Plan A: We are going to reboard in less than 10 minutes, and I can still make my connection because of the age-old excuse of “we’ll make up time in the air.” Let’s leave aside why the plane just can’t fly fast to begin with (cheapskates) and proceed.
Plan B: Plan A is thrown out at the 10-minute mark. I was rebooked for a later flight out of Detroit – half an hour later than my original 37-minute layover. Problem: this later flight arrives into Dulles, which means I would have a sixty dollar cab ride to my house. Crap.
Plan B is then rendered moot when the pilot gets on the airport intercom to announce, “this may take awhile.” Considering the default time frame for when a gate agent says, “We’ll be proceeding in just a few moments” usually means an hour, this was catastrophe for my connection plans. I go back to the front desk, where I have to say gate agents Andrea and George performed admirably, and ask for my options.
George tells me there’s a Southwest flight that goes to BWI that leaves in 15 minutes, direct from where I was. Great, I say. Put me on. One problem – I just need my bag off the plane.
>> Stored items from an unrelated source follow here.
Lemma makeSeenKey_inj_witness : "msg"%string = "msg"%string /\ "fp"%string = "fp"%string.
Proof.
  apply (makeSeenKey_inj "msg" "fp" "msg" "fp");
    [vm_compute; intuition discriminate | vm_compute; intuition discriminate | reflexivity].
Defined.

Lemma chunkKey_of_inj_witness :
  ch_msgId (ChunkExamples.mk_chunk 3 5) = ch_msgId (ChunkExamples.mk_chunk 3 5) /\
  ch_seq (ChunkExamples.mk_chunk 3 5) = ch_seq (ChunkExamples.mk_chunk 3 5).
Proof.
  apply chunkKey_of_inj;
    [vm_compute; intuition discriminate | vm_compute; intuition discriminate | reflexivity].
Defined.

Lemma seen_db_wf : seen_wf ExtraExamples.seen_db.
Proof. unfold seen_wf. apply map_Forall_insert_2; [reflexivity | apply map_Forall_empty]. Qed.

Lemma chunk_st_wf : chunk_store_wf ExtraExamples.chunk_st.
Proof. unfold chunk_store_wf. apply map_Forall_insert_2; [reflexivity | apply map_Forall_empty]. Qed.

Lemma cleanupSeen_filter_witness :
  let cutoff := 100 - 50 in
  db_seen (cleanupSeen 100 (Some 50) ExtraExamples.seen_db)
    = filter (fun kv => cutoff <= se_seenAt kv.2) (db_seen ExtraExamples.seen_db) /\
  db_inbox (cleanupSeen 100 (Some 50) ExtraExamples.seen_db) = db_inbox ExtraExamples.seen_db.
Proof. apply (cleanupSeen_filter 100 (Some 50) ExtraExamples.seen_db seen_db_wf). Defined.
Lemma entries_step rq w :
  NoDup (name <$> db w) →
  (APPLY_PEER cfg = false → iface w = ∅) →
  (∀ k ips, iface w !! k = Some ips →
     ∃ r, r ∈ db w ∧ public_key r = k ∧ ips = address r +:+ "/32") →
  ∀ k ips, iface (dispatch cfg env rq w).2 !! k = Some ips →
    ∃ r, r ∈ db (dispatch cfg env rq w).2 ∧ public_key r = k ∧ ips = address r +:+ "/32".
Proof.
  intros Hnd Hoff Hent k ips.
  destruct (step_cases cfg env rq w)
    as [[-> ->]|[(row & -> & _ & Hfresh & Hif & _)|(n & row & Hsel & -> & Hif)]].
  - apply Hent.
  - intros Hk. destruct Hif as [[_ E]|[_ [o E]]]; rewrite E in Hk.
    + destruct (Hent _ _ Hk) as (r & Hr & ? & ?). exists r. set_solver.
    + apply wg_effect_apply_lookup in Hk as [[-> ->]|Hk].
      * exists row. set_solver.
      * destruct (Hent _ _ Hk) as (r & Hr & ? & ?). exists r. set_solver.
  - apply select_by_name_Some in Hsel as [Hrow Hname].
    intros Hk. destruct Hif as [[Hf E]|[_ E]]; rewrite E in Hk.
    + by rewrite (Hoff Hf) in Hk.
    + destruct (Hrm (spawned w) (public_key row)) as (p & Hp & Hrc).
      rewrite Hp, wg_effect_remove_ok in Hk by done.
      apply lookup_delete_Some in Hk as [Hne Hk].
      destruct (Hent _ _ Hk) as (r & Hr & Hpub & Hips).
      exists r. split_and!; [|done..].
      apply list_elem_of_filter. split; [|done].
      intros Hrn. apply Hne. rewrite <- Hpub. f_equal.
      apply (unique_name_row (db w)); [done..|congruence].
Qed.
(** * Auto Video Composer plugin (plugins/wan2gp-auto-composer/plugin.py)

    A shallow embedding of the segment planner of the plugin and of the
    handler that feeds the host's generation queue, together with the
    properties of the planner that the design document states.

    Conventions of the embedding.
    - A Python [str] is a list of Unicode code points ([N]).
    - [int]s that stay integers (segment count, frame counts, indices)
      are [Z].  The planner and the handler are written once over the
      arithmetic of their numbers (class [Number]); CPython's [float] is
      the instance [Binary64.binary64_number], IEEE binary64 with every
      operation rounded.  The general properties are proved for every
      instance of the class, from what the code does with the results of
      the operations, so they hold of the floats as they are; the
      examples and the counterexamples are computed on floats.
    - [_split_prompt] divides two [int]s and uses the quotient only under
      [math.ceil]; the quotient is exact in the model.
    - A Python exception is a value [Raise e] of the [result] type.
    - Dictionaries are finite maps ([gmap]) from keys to values. *)

From Stdlib Require Import ZArith QArith Qround Lqa Lia List String Ascii.
From Stdlib Require Import DecimalString SpecFloat.
From stdpp Require Import gmap strings list.

Local Open Scope Z_scope.

(** ** Exceptions *)

Inductive exn :=
  ZeroDivisionError | IndexError | TypeError | OverflowError | ValueError.

Inductive result (A : Type) :=
| Ok (a : A)
| Raise (e : exn).
Arguments Ok {A} a.
Arguments Raise {A} e.

Definition bind {A B} (r : result A) (k : A -> result B) : result B :=
  match r with
  | Ok a => k a
  | Raise e => Raise e
  end.

Notation "'do' x <- r ; k" := (bind r (fun x => k))
  (at level 10, x name, r at level 100, k at level 200).

(** [for x in l: s = body(s, x)], stopping at the first exception. *)
Fixpoint for_in {A S} (l : list A) (body : S -> A -> result S) (s : S) : result S :=
  match l with
  | [] => Ok s
  | x :: l' => do s' <- body s x; for_in l' body s'
  end.

(** [range(n)]: empty when [n <= 0]. *)
Definition range (n : Z) : list Z := seqZ 0 n.

(** ** Numbers *)

(** Rationals: the quotient of two [int]s, and the exact value of a
    float under [math.ceil] and [round]. *)
Module Py.

Definition Qltb (a b : Q) : bool := negb (Qle_bool b a).

(** [a / b] (true division). *)
Definition truediv (a b : Q) : result Q :=
  if Qeq_bool b 0 then Raise ZeroDivisionError else Ok (a / b)%Q.

(** [math.ceil]. *)
Definition ceil (q : Q) : Z := Qceiling q.

(** [round(x)]: nearest integer, a tie goes to the even neighbour. *)
Definition round (q : Q) : Z :=
  let f := Qfloor q in
  let r := (q - inject_Z f)%Q in
  if Qltb r (1 # 2) then f
  else if Qltb (1 # 2) r then f + 1
  else if Z.even f then f else f + 1.
(** The function given to [.transform]: the configuration it returns and
    the warnings it writes. *)
Definition transform (version : option Q)
    (entries : list (string * list HookMatcher)) : HooksConfig * list string :=
  let st := loop entries in
  ({| version := version; valid_hooks := validHooks st |},
   warnings st
   ++ match invalidEvents st with
      | [] => []
      | _ :: _ => [unknown_warning (invalidEvents st)]
      end).

Variable positive_message : string.

Inductive SafeParseResult :=
  | Success (data : HooksConfig) (warned : list string)
  | Failure (issues : list ZodIssue).

(** [HooksConfigSchema.safeParse]: the transform runs on the data the
    object schema hands on, when that schema found no issue; any issue makes
    the whole parse fail. *)
Definition safeParse (raw : RawConfig) : SafeParseResult :=
  match check_config positive_message raw with
  | [] =>
      let '(config, warned) :=
        transform (raw_version raw)
                  (record_output (default [] (raw_hooks raw))) in
      Success config warned
  | issue :: more => Failure (issue :: more)
  end.

End Transform.

(** The list a loop state holds for the current status-change name. *)
Definition status_matchers (st : LoopState) : list HookMatcher :=
  default [] (validHooks st !! "StatusStateChange").

(** ** zodErrorToIssues *)

Record ValidationIssue := {
  file : string;
  path : string;
  message : string;
  severity : string;
}.

Definition segment_to_string (s : PathSegment) : string :=
  match s with
  | Key k => k
  | Index i => pretty i
  end.

(** [issue.path.join('.') || 'root'] *)
Definition dotted_path (p : list PathSegment) : string :=
  Js.or_else (Some (Js.join "." (segment_to_string <$> p))) "root".

Definition zodErrorToIssues (issues : list ZodIssue) (file : string)
  : list ValidationIssue :=
  (λ issue, {| file := file;
               path := dotted_path (issue_path issue);
               message := issue_message issue;
               severity := "error" |}) <$> issues.

(** ** Matcher index *)

(** Modelled from the spec: [getMatchersForEvent] belongs to
    [hooks-simple/hook-system.ts], which is not among the sources.  Section
    4.2: the index is built from the validated configuration, and a lookup
    returns the event's ordered list of matchers, "possibly empty; never
    fails". *)
Definition getMatchersForEvent (config : HooksConfig) (event : string)
  : list HookMatcher :=
  default [] (valid_hooks config !! event).
(** * SoftWire: a bit-banged I2C master

    A shallow embedding of [src/SoftWire.cpp].  Integers of the C++ code
    are [Z] with the wrap-around of their width written out, the transmit
    and receive buffers are lists of bytes indexed with guarded lookups,
    and the two bus lines together with the deadline timers form an
    explicit environment that every bit-engine routine threads through. *)

From Stdlib Require Import ZArith Lia Bool.
From stdpp Require Import base list.

Local Open Scope Z_scope.

(** ** Fixed-width integers *)

Definition u8 (z : Z) : Z := z mod 256.
Definition u32 (z : Z) : Z := z mod 2 ^ 32.

(** ** CRC-8 *)

Definition polynomial : Z := 0x107.

(** One pass of the loop body of [crc8_update]: the accumulator is a
    [uint8_t], so both assignments truncate to eight bits. *)
Definition crc8_shift (crc : Z) : Z :=
  if Z.land crc 0x80 =? 0
  then u8 (Z.shiftl crc 1)
  else u8 (Z.lxor (Z.shiftl crc 1) polynomial).

Fixpoint crc8_loop (i : nat) (crc : Z) : Z :=
  match i with
  | O => crc
  | S i' => crc8_loop i' (crc8_shift crc)
  end.

Definition crc8_update (crc data : Z) : Z :=
  crc8_loop 8 (u8 (Z.lxor crc data)).

(** Folding [crc8_update] over a payload, as a caller of the routine does. *)
Definition crc8 (init : Z) (payload : list Z) : Z :=
  foldl crc8_update init payload.

(** The CRC step in the words of the specification: shift the running
    value left and, when a bit leaves the low eight, XOR the generator
    x^8 + x^2 + x + 1 back in.  No truncation is applied. *)
Definition crc8_step_spec (crc : Z) : Z :=
  let shifted := 2 * crc in
  if 256 <=? shifted then Z.lxor shifted 0x107 else shifted.

Definition crc8_update_spec (crc data : Z) : Z :=
  Nat.iter 8 crc8_step_spec (u8 (Z.lxor crc data)).

(** ** Transaction state *)

Record SoftWire := mkSoftWire {
  _delay_us : Z;
  _timeout_ms : Z;
  _rxBuffer : list Z;
  _rxBufferSize : Z;
  _rxBufferIndex : Z;
  _rxBufferBytesRead : Z;
  _txAddress : Z;
  _txBuffer : list Z;
  _txBufferSize : Z;
  _txBufferIndex : Z;
  write_error : Z
}.

Definition set_delay_us (v : Z) (s : SoftWire) : SoftWire :=
  mkSoftWire v (_timeout_ms s) (_rxBuffer s) (_rxBufferSize s)
    (_rxBufferIndex s) (_rxBufferBytesRead s) (_txAddress s) (_txBuffer s)
    (_txBufferSize s) (_txBufferIndex s) (write_error s).

Definition set_rxBuffer (v : list Z) (s : SoftWire) : SoftWire :=
  mkSoftWire (_delay_us s) (_timeout_ms s) v (_rxBufferSize s)
    (_rxBufferIndex s) (_rxBufferBytesRead s) (_txAddress s) (_txBuffer s)
    (_txBufferSize s) (_txBufferIndex s) (write_error s).

Definition set_rxBufferIndex (v : Z) (s : SoftWire) : SoftWire :=
  mkSoftWire (_delay_us s) (_timeout_ms s) (_rxBuffer s) (_rxBufferSize s)
    v (_rxBufferBytesRead s) (_txAddress s) (_txBuffer s)
    (_txBufferSize s) (_txBufferIndex s) (write_error s).

Definition set_rxBufferBytesRead (v : Z) (s : SoftWire) : SoftWire :=
  mkSoftWire (_delay_us s) (_timeout_ms s) (_rxBuffer s) (_rxBufferSize s)
    (_rxBufferIndex s) v (_txAddress s) (_txBuffer s)
    (_txBufferSize s) (_txBufferIndex s) (write_error s).

Definition set_txAddress (v : Z) (s : SoftWire) : SoftWire :=
  mkSoftWire (_delay_us s) (_timeout_ms s) (_rxBuffer s) (_rxBufferSize s)
    (_rxBufferIndex s) (_rxBufferBytesRead s) v (_txBuffer s)
    (_txBufferSize s) (_txBufferIndex s) (write_error s).

Definition set_txBuffer (v : list Z) (s : SoftWire) : SoftWire :=
  mkSoftWire (_delay_us s) (_timeout_ms s) (_rxBuffer s) (_rxBufferSize s)
    (_rxBufferIndex s) (_rxBufferBytesRead s) (_txAddress s) v
    (_txBufferSize s) (_txBufferIndex s) (write_error s).

Definition set_txBufferIndex (v : Z) (s : SoftWire) : SoftWire :=
  mkSoftWire (_delay_us s) (_timeout_ms s) (_rxBuffer s) (_rxBufferSize s)
    (_rxBufferIndex s) (_rxBufferBytesRead s) (_txAddress s) (_txBuffer s)
    (_txBufferSize s) v (write_error s).

(** [Print::setWriteError] of the Arduino core, which [SoftWire] inherits
    through [Stream]: the flag is set to 1 and nothing in this file ever
    clears it. *)
Definition setWriteError (s : SoftWire) : SoftWire :=
  mkSoftWire (_delay_us s) (_timeout_ms s) (_rxBuffer s) (_rxBufferSize s)
    (_rxBufferIndex s) (_rxBufferBytesRead s) (_txAddress s) (_txBuffer s)
    (_txBufferSize s) (_txBufferIndex s) 1.

(** A buffer is the list of the bytes of the memory block handed to the
    object; indexing outside of it is undefined behaviour in C++ and the
    explicit [OutOfBounds] result here. *)
Inductive outcome (A : Type) : Type :=
| Done (a : A)
| OutOfBounds.
Arguments Done {A} a.
Arguments OutOfBounds {A}.

(** The object as the constructor leaves it once blocks of the given
    contents have been attached as buffers.  The default delay and
    timeout are constants of the header; 5 and 100 stand for them, and no
    statement below depends on their values. *)
Definition attached (rx tx : list Z) : SoftWire :=
  mkSoftWire 5 100 rx (Z.of_nat (length rx)) 0 0 8 tx (Z.of_nat (length tx)) 0 0.

(** ** Buffered reader and writer *)

Definition available (s : SoftWire) : Z :=
  _rxBufferBytesRead s - _rxBufferIndex s.

Definition write (data : Z) (s : SoftWire) : outcome (Z * SoftWire) :=
  if _txBufferSize s <=? _txBufferIndex s then
    Done (0, setWriteError s)
  else
    let i := Z.to_nat (_txBufferIndex s) in
    if decide (i < length (_txBuffer s))%nat then
      Done (1, set_txBufferIndex (u8 (_txBufferIndex s + 1))
                 (set_txBuffer (<[i := data]> (_txBuffer s)) s))
    else OutOfBounds.

(** [write(const uint8_t *data, size_t quantity)]: [data] holds the
    [quantity] bytes, [r] is the running count. *)
Fixpoint write_loop (data : list Z) (r : Z) (s : SoftWire)
  : outcome (Z * SoftWire) :=
  match data with
  | [] => Done (r, s)
  | d :: rest =>
      match write d s with
      | Done (n, s') => write_loop rest (r + n) s'
      | OutOfBounds => OutOfBounds
      end
  end.

Definition write_bytes (data : list Z) (s : SoftWire) : outcome (Z * SoftWire) :=
  write_loop data 0 s.

Definition read (s : SoftWire) : outcome (Z * SoftWire) :=
  if _rxBufferIndex s <? _rxBufferBytesRead s then
    let i := u8 (_rxBufferIndex s + 1) in
    match _rxBuffer s !! Z.to_nat i with
    | Some b => Done (b, set_rxBufferIndex i s)
    | None => OutOfBounds
    end
  else Done (-1, s).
This normally would be no problem, since I didn’t check a bag. But since the greater metropolitan area has now been declared a haz-mat scene from the same amount of gas I spill when unhooking the pump from my car, the fire department isn’t letting anyone on or off the jetway. This notice was delivered to me right before the gate agent went down the jetway.
Plan D: George rebooks me on a 9:30 flight out of the other city airport to Reagan. Wait a minute, I tell George, can I even get there in time? Oh, yes, says George, it’s about an hour away driving. And we’ll pay for the taxi. I’m impressed. By this point, I have a drink voucher, a meal voucher, and a taxi voucher, as well as a new plane ticket from a completely different airport on a completely different airline. I suspect if I keep talking to George, I will soon receive a voucher for a free booze cruise or one of those goldfish-in-a-plastic-bag you can win at carnivals. The original problem from plan C remains, though: I still have no bag.
Twenty minutes pass. Still no bag. Now I’m running up against a time issue; if I wait more than 10 minutes more to leave for the taxi stand, I probably won’t make the other flight. That’d be a kick in the face, right? Transfer to the opposite side of the city on short notice, only to miss your flight? Oh man. With 2 minutes to spare before my deadline, someone grabs my bag off the plane and hands it over.
Glory. I run down to the taxi stand (if you’ve heard my epic about making my flight to Greece, this should be par for the course) and thrust my voucher triumphantly in the face of a taxi driver, who is extremely unhappy to see me. Apparently, vouchers are notoriously hard to redeem, and he makes me sit in the backseat, agitated, while he calls in authorization to his dispatcher.
Taxi driver receives authorization and we depart. Taxi driver then proceeds to complain about voucher system for twenty minutes as we make the sixty-minute drive to the other airport. He finally realizes I am completely ignoring him in favor of concentrating on keeping my overtired, overstressed and jetlagged brain from leaking out of my ears, and shuts up.
I make it to the new airport with twenty minutes before my flight. I clear security in what has to be record time for a major airport with a horrific on-time departures record, and make the plane.
Going forward, I’ll be able to do a lot more writing about the interviews themselves as I’ll have a basis for comparison. Writing too much about today is tough since I have no barometer for what they should be like; I had a generally positive experience, and will certainly be comparing my time at other schools to my day today. Until next week and interview #2!
(I also wrote this on the plane ride home, four hours past my usual bedtime of “sunset.” So forgive me if it makes no sense.)